The Spotify Audience Network (SPAN) is Spotify’s way of serving as a conduit between buyers and platform publishers across most podcasting apps. This enjoyed 10% Q/Q growth in participating publishers following expansion into 5 new countries last quarter.
f. Take
As I’ve been vocal about on social media recently, this company has impressed me deeply over the last year. There aren’t many non-mega-cap firms that can slash their cost base without a negative demand impact. Spotify proved that they’re one of those companies… like Airbnb in 2020… like Uber and Shopify in 2022-2023… like Block right now… they have firmly placed themselves in that rare category. Spotify competes with multiple mega-cap tech firms with somewhat similar products. Differentiation here, to me, seemed tough to establish. Spotify did not get that memo and has figured out a way to outcompete richer companies with larger consumer networks than it currently has. Surprising… impressive… strong. Congratulations to shareholders on what has become a remarkable turnaround.
3. Visa (V) – Earnings Review
Visa is arguably the most important company in the world for gauging spend volume appetite for consumers and corporations. That’s what we’ll focus on in this report. Taking the credit and balance sheet risk is not its business model. It merely provides a scaled network to host complex payments flows. For this reason, it’s not a valuable gauge for credit health like Bank of America, American Express, Capital One, etc.
a. Demand
Visa beat revenue estimates by 1.9% & beat vague “mid-to-high single digit” revenue guidance. Its 15.3% 3-year revenue CAGR compares to 14.9% Q/Q and 19.1% 2 quarters ago.
Service revenue rose by 7% Y/Y.
Data processing revenue rose by 12% Y/Y.
International transaction revenue rose by 9% Y/Y.

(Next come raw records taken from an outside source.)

(* ===== verification/IpAddr.v ===== *)
(** * IP addresses ([std::net])

    The parser of [IpAddr::from_str] and the address classes the endpoint
    guards use. *)

From S2P Require Import Prelude Text.

Inductive Ipv4Addr := V4Addr (a b c d : Z).
(** The eight 16-bit segments. *)
Inductive Ipv6Addr := V6Addr (segments : list Z).
Inductive IpAddr := V4 (ip : Ipv4Addr) | V6 (ip : Ipv6Addr).

Global Instance ipv4_eq_dec : EqDecision Ipv4Addr.
Proof. solve_decision. Defined.
Global Instance ipv6_eq_dec : EqDecision Ipv6Addr.
Proof. solve_decision. Defined.
Global Instance ip_eq_dec : EqDecision IpAddr.
Proof. solve_decision. Defined.

Definition octets (ip : Ipv4Addr) : Z * Z * Z * Z := match ip with V4Addr a b c d => (a, b, c, d) end.
Definition segments (ip : Ipv6Addr) : list Z := match ip with V6Addr l => l end.
Definition segment (ip : Ipv6Addr) (i : nat) : Z := default 0 (segments ip !! i).

(** ** The parser of [core::net::parser]: a reader takes the rest of the input
    and, when it succeeds, answers a value and what is left. *)

Definition reader (A : Type) : Type := string -> option (A * string).

Definition to_digit (radix : Z) (c : Ascii.ascii) : option Z :=
  let d :=
    if is_ascii_digit c then code c - 48
    else if (97 <=? code c) && (code c <=? 122) then code c - 87
    else if is_ascii_uppercase c then code c - 55
    else radix in
  if d <? radix then Some d else None.

(** The digits at the head of the input: value, number, rest. *)
Fixpoint read_digits (radix : Z) (value count : Z) (s : string) : Z * Z * string :=
  match s with
  | String c rest =>
      match to_digit radix c with
      | Some d => read_digits radix (value * radix + d) (count + 1) rest
      | None => (value, count, s)
      end
  | EmptyString => (value, count, s)
  end.

Definition read_number (radix max_digits : Z) (allow_zero_prefix : bool) (limit : Z) : reader Z := fun s =>
  let '(value, count, rest) := read_digits radix 0 0 s in
  if max_digits <? count then None
  else if count =? 0 then None
  else if negb allow_zero_prefix && starts_with s "0" && (1 <? count) then None
  else if limit <? value then None
  else Some (value, rest).

Definition read_separator {A} (sep : string) (index : nat) (inner : reader A) : reader A := fun s =>
  match index with O => inner s | S _ => strip_prefix sep s ≫= inner end.

Definition read_octet (index : nat) : reader Z := read_separator "." index (read_number 10 3 false u8_max).
Definition read_ipv4_addr : reader Ipv4Addr := fun s =>
  let! (a, s) := read_octet 0 s in
  let! (b, s) := read_octet 1 s in
  let! (c, s) := read_octet 2 s in
  let! (d, s) := read_octet 3 s in
  Some (V4Addr a b c d, s).

(** [read_groups] into [limit] slots, from slot [i]: the groups, and whether
    an embedded IPv4 address ended them. *)
Fixpoint read_groups (slots i : nat) (s : string) : list Z * bool * string :=
  match slots with
  | O => ([], false, s)
  | S slots' =>
      match (if (0 <? slots')%nat then read_separator ":" i read_ipv4_addr s else None) with
      | Some (V4Addr a b c d, rest) => ([a * 256 + b; c * 256 + d], true, rest)
      | None =>
          match read_separator ":" i (read_number 16 4 true u16_max) s with
          | Some (g, rest) =>
              let '(gs, v4, rest) := read_groups slots' (S i) rest in (g :: gs, v4, rest)
          | None => ([], false, s)
          end
      end
  end.

Definition read_ipv6_addr : reader Ipv6Addr := fun s =>
  let '(head, head_ipv4, rest) := read_groups 8 0 s in
  if (length head =? 8)%nat then Some (V6Addr head, rest)
  else if head_ipv4 then None
  else
    let! rest := strip_prefix "::" rest in
    let '(tail, _, rest) := read_groups (8 - (length head + 1)) 0 rest in
    Some (V6Addr (head ++ replicate (8 - length head - length tail) 0 ++ tail), rest).

Definition parse_ip (s : string) : option IpAddr :=
  let! (ip, rest) :=
    (match read_ipv4_addr s with
     | Some (ip, rest) => Some (V4 ip, rest)
     | None => let! (ip, rest) := read_ipv6_addr s in Some (V6 ip, rest)
     end) in
  if str_is_empty rest then Some ip else None.

Example parse_ip_examples :
  parse_ip "127.0.0.1" = Some (V4 (V4Addr 127 0 0 1)) /\
  parse_ip "127.0.0.01" = None /\ parse_ip "256.0.0.1" = None /\ parse_ip "1.2.3" = None /\
  parse_ip "::1" = Some (V6 (V6Addr [0;0;0;0;0;0;0;1])) /\
  parse_ip "::" = Some (V6 (V6Addr [0;0;0;0;0;0;0;0])) /\
  parse_ip "fe80::1:2" = Some (V6 (V6Addr [65152;0;0;0;0;0;1;2])) /\
  parse_ip "::ffff:10.0.0.1" = Some (V6 (V6Addr [0;0;0;0;0;65535;2560;1])) /\
  parse_ip "1:2:3:4:5:6:7:8" = Some (V6 (V6Addr [1;2;3;4;5;6;7;8])) /\
  parse_ip "1:2:3:4:5:6:7:8:9" = None /\ parse_ip "1::2::3" = None /\ parse_ip "example.com" = None.
Proof. vm_compute. done. Qed.

(** ** Classes *)

Definition v4_is_loopback (ip : Ipv4Addr) : bool := match ip with V4Addr a _ _ _ => a =? 127 end.
Definition v4_is_private (ip : Ipv4Addr) : bool :=
  match ip with
  | V4Addr a b _ _ => (a =? 10) || ((a =? 172) && ((16 <=? b) && (b <=? 31))) || ((a =? 192) && (b =? 168))
  end.
Definition v4_is_link_local (ip : Ipv4Addr) : bool := match ip with V4Addr a b _ _ => (a =? 169) && (b =? 254) end.
Definition v4_is_broadcast (ip : Ipv4Addr) : bool := bool_decide (ip = V4Addr 255 255 255 255).
Definition v4_is_unspecified (ip : Ipv4Addr) : bool := bool_decide (ip = V4Addr 0 0 0 0).

Definition v6_is_unspecified (ip : Ipv6Addr) : bool := bool_decide (segments ip = [0;0;0;0;0;0;0;0]).
Definition v6_is_loopback (ip : Ipv6Addr) : bool := bool_decide (segments ip = [0;0;0;0;0;0;0;1]).
Definition v6_is_multicast (ip : Ipv6Addr) : bool := Z.land (segment ip 0) 65280 =? 65280.
Definition to_ipv4_mapped (ip : Ipv6Addr) : option Ipv4Addr :=
  match segments ip with
  | [0; 0; 0; 0; 0; 65535; ab; cd] => Some (V4Addr (ab / 256) (ab mod 256) (cd / 256) (cd mod 256))
  | _ => None
  end.

(** ** Well-formed addresses *)

Definition u8_range (z : Z) : Prop := 0 <= z <= u8_max.
Definition v4_wf (ip : Ipv4Addr) : Prop :=
  match ip with V4Addr a b c d => u8_range a /\ u8_range b /\ u8_range c /\ u8_range d end.
Definition v6_wf (ip : Ipv6Addr) : Prop :=
  length (segments ip) = 8%nat /\ Forall (fun z => 0 <= z <= u16_max) (segments ip).
Definition ip_wf (ip : IpAddr) : Prop := match ip with V4 ip => v4_wf ip | V6 ip => v6_wf ip end.

Lemma to_digit_range radix c d : to_digit radix c = Some d -> 0 <= d < radix.
Proof.
  unfold to_digit. set (x := if is_ascii_digit c then _ else _). destruct (Z.ltb_spec x radix); [|done].
  intros [= <-]. split; [|done]. subst x. unfold is_ascii_digit, is_ascii_uppercase in *.
  repeat case_match; rewrite ?andb_true_iff, ?Z.leb_le in *; lia.
Qed.

Lemma read_digits_nonneg radix v n s v' n' r :
  0 <= v -> 0 <= radix -> read_digits radix v n s = (v', n', r) -> 0 <= v'.
Proof.
  revert v n. induction s as [|c s IH]; intros v n Hv Hr; simpl; [by intros [= <- _ _]|].
  destruct (to_digit radix c) as [d|] eqn:E; [|by intros [= <- _ _]].
  apply to_digit_range in E. apply IH; nia.
Qed.

Lemma read_number_range radix m z limit s v r :
  0 <= radix -> read_number radix m z limit s = Some (v, r) -> 0 <= v <= limit.
Proof.
  intros Hr. unfold read_number. destruct (read_digits radix 0 0 s) as [[v' n'] r'] eqn:E.
  destruct (m <? n'); [done|]. destruct (n' =? 0); [done|]. destruct (negb z && _ && _); [done|].
  destruct (Z.ltb_spec limit v'); [done|]. intros [= <- <-]. apply read_digits_nonneg in E; lia.
Qed.

Lemma read_octet_range i s v r : read_octet i s = Some (v, r) -> u8_range v.
Proof.
  unfold read_octet, read_separator. destruct i; [intros H; by apply read_number_range in H|].
  destruct (strip_prefix "." s); [|done]. intros H. by apply read_number_range in H.
Qed.

Lemma read_ipv4_wf s ip r : read_ipv4_addr s = Some (ip, r) -> v4_wf ip.
Proof.
  unfold read_ipv4_addr. intros ([a s1] & Ha & ([b s2] & Hb & ([c s3] & Hc &
    ([d s4] & Hd & [= <- <-])%bind_Some)%bind_Some)%bind_Some)%bind_Some.
  simpl. split_and!; eapply read_octet_range; eassumption.
Qed.

Lemma read_groups_wf slots i s gs v4 r :
  read_groups slots i s = (gs, v4, r) ->
  (length gs <= slots)%nat /\ Forall (fun z => 0 <= z <= u16_max) gs.
Proof.
  revert i s gs v4 r. induction slots as [|slots IH]; intros i s gs v4 r; cbn [read_groups].
  { intros [= <- _ _]. done. }
  destruct (if (0 <? slots)%nat then _ else None) as [[[a b c d] rest]|] eqn:E4.
  - intros [= <- _ _]. destruct slots as [|slots]; [done|]. split; [simpl; lia|]. cbn [Nat.ltb Nat.leb] in E4.
    assert (v4_wf (V4Addr a b c d)) as Hwf.
    { unfold read_separator in E4. destruct i; [by apply read_ipv4_wf in E4|].
      destruct (strip_prefix ":" s); [|done]. by apply read_ipv4_wf in E4. }
    unfold v4_wf, u8_range, u8_max, u16_max in *. repeat constructor; lia.
  - destruct (read_separator ":" i (read_number 16 4 true u16_max) s) as [[g rest]|] eqn:Eg.
    + destruct (read_groups slots (S i) rest) as [[gs' v4'] rest'] eqn:E'. intros [= <- <- <-].
      apply IH in E' as [Hl Hf]. split; [simpl; lia|]. constructor; [|done].
      unfold read_separator in Eg. destruct i; [by apply read_number_range in Eg|].
      destruct (strip_prefix ":" s); [|done]. by apply read_number_range in Eg.
    + intros [= <- _ _]. split; [simpl; lia|constructor].
Qed.

Lemma parse_ip_wf s ip : parse_ip s = Some ip -> ip_wf ip.
Proof.
  unfold parse_ip. intros ([ip' rest] & H & E)%bind_Some. destruct (str_is_empty rest); [|done]. injection E as <-.
  destruct (read_ipv4_addr s) as [[ip4 r4]|] eqn:E4.
  { injection H as <- <-. by apply read_ipv4_wf in E4. }
  apply bind_Some in H as ([ip6 r6] & H & [= <- <-]). unfold read_ipv6_addr in H.
  destruct (read_groups 8 0 s) as [[hd v4] r] eqn:Eh. apply read_groups_wf in Eh as [Hhl Hhf].
  destruct (Nat.eqb_spec (length hd) 8) as [Hl|Hl]; [injection H as <- <-; by split|].
  destruct v4; [done|]. apply bind_Some in H as (r' & _ & H).
  destruct (read_groups (8 - (length hd + 1)) 0 r') as [[tl v4'] r''] eqn:Et.
  apply read_groups_wf in Et as [Htl Htf]. injection H as <- <-. split; simpl.
  - rewrite !length_app, length_replicate. lia.
  - apply Forall_app; split; [done|]. apply Forall_app; split; [|done]. apply Forall_replicate. unfold u16_max. lia.
Qed.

Other revenue rose by 37% Y/Y as it had a strong quarter for things like consulting and marketing fees.
“Overall payments volume grew 8% and cross-border volume grew 16%, driven by stable consumer spending.” – CEO Ryan Mclnerney
b. Profitability & Margins
Visa beat $2.43 GAAP EPS estimates by $0.08 and beat its vague EPS growth guidance. Legal charge growth is the source of the Y/Y EBIT margin contraction. That’s why GAAP OpEx rose by 29%, while non-GAAP OpEx (which excludes this noise) rose by just 11% Y/Y.
Its GAAP effective income tax rate was 4 points lower vs. the Y/Y period, which is why the GAAP net income margin contraction is much smaller than for GAAP EBIT margin.
GAAP EPS rose by 12% Y/Y.
Non-GAAP EPS rose by 20% Y/Y when excluding the impacts of litigation, equity investments and amortization of acquired intangibles.
c. Balance Sheet
$20.8B in cash, equivalents and investment securities.
$20.6B in debt.
Share count fell by 2.8% Y/Y via continued buybacks.
Dividends rose by 12.4% Y/Y.
d. Guidance & Valuation
Reiterated low double digit annual revenue growth guidance. This is slightly better than 9.7% Y/Y growth expectations.
Reiterated low teens annual EPS growth guidance. This is roughly in line with 13% Y/Y growth expectations.
Lowered payment volume growth guidance from low double digits to high single digits.
Quarter-to-date, U.S. payments volume slowed to 4% Y/Y from 6% last quarter. This was predominantly due to Easter holiday timing. The team sees no sharp changes in consumer spend appetite.
Visa trades for 28x 2024 earnings. Earnings are expected to grow by 13% Y/Y.
e. Call & Release Highlights
Volume:
Slowing payment volume in Asia, and especially Mainland China, was called out by the team. That is why it lowered payment volume expectations for the year. It sees this as purely macro-related. Aside from that, volume growth was wonderfully resilient. Total FXN volume growth of 8% is stable compared to 8% Y/Y last quarter. Debit is stable at 9% Y/Y growth; credit is stable at 8% Y/Y growth. Currency headwinds led to actual growth slowing from 9% Y/Y to 7% Y/Y this quarter. In the U.S. specifically, total growth accelerated from 5% Y/Y last quarter to 6% Y/Y this quarter. Credit is steady at 6% Y/Y growth; debit accelerated from 5% to 6% Y/Y growth. That’s ideal, as it means customers are spending money that they actually have, rather than levering up their personal balance sheets.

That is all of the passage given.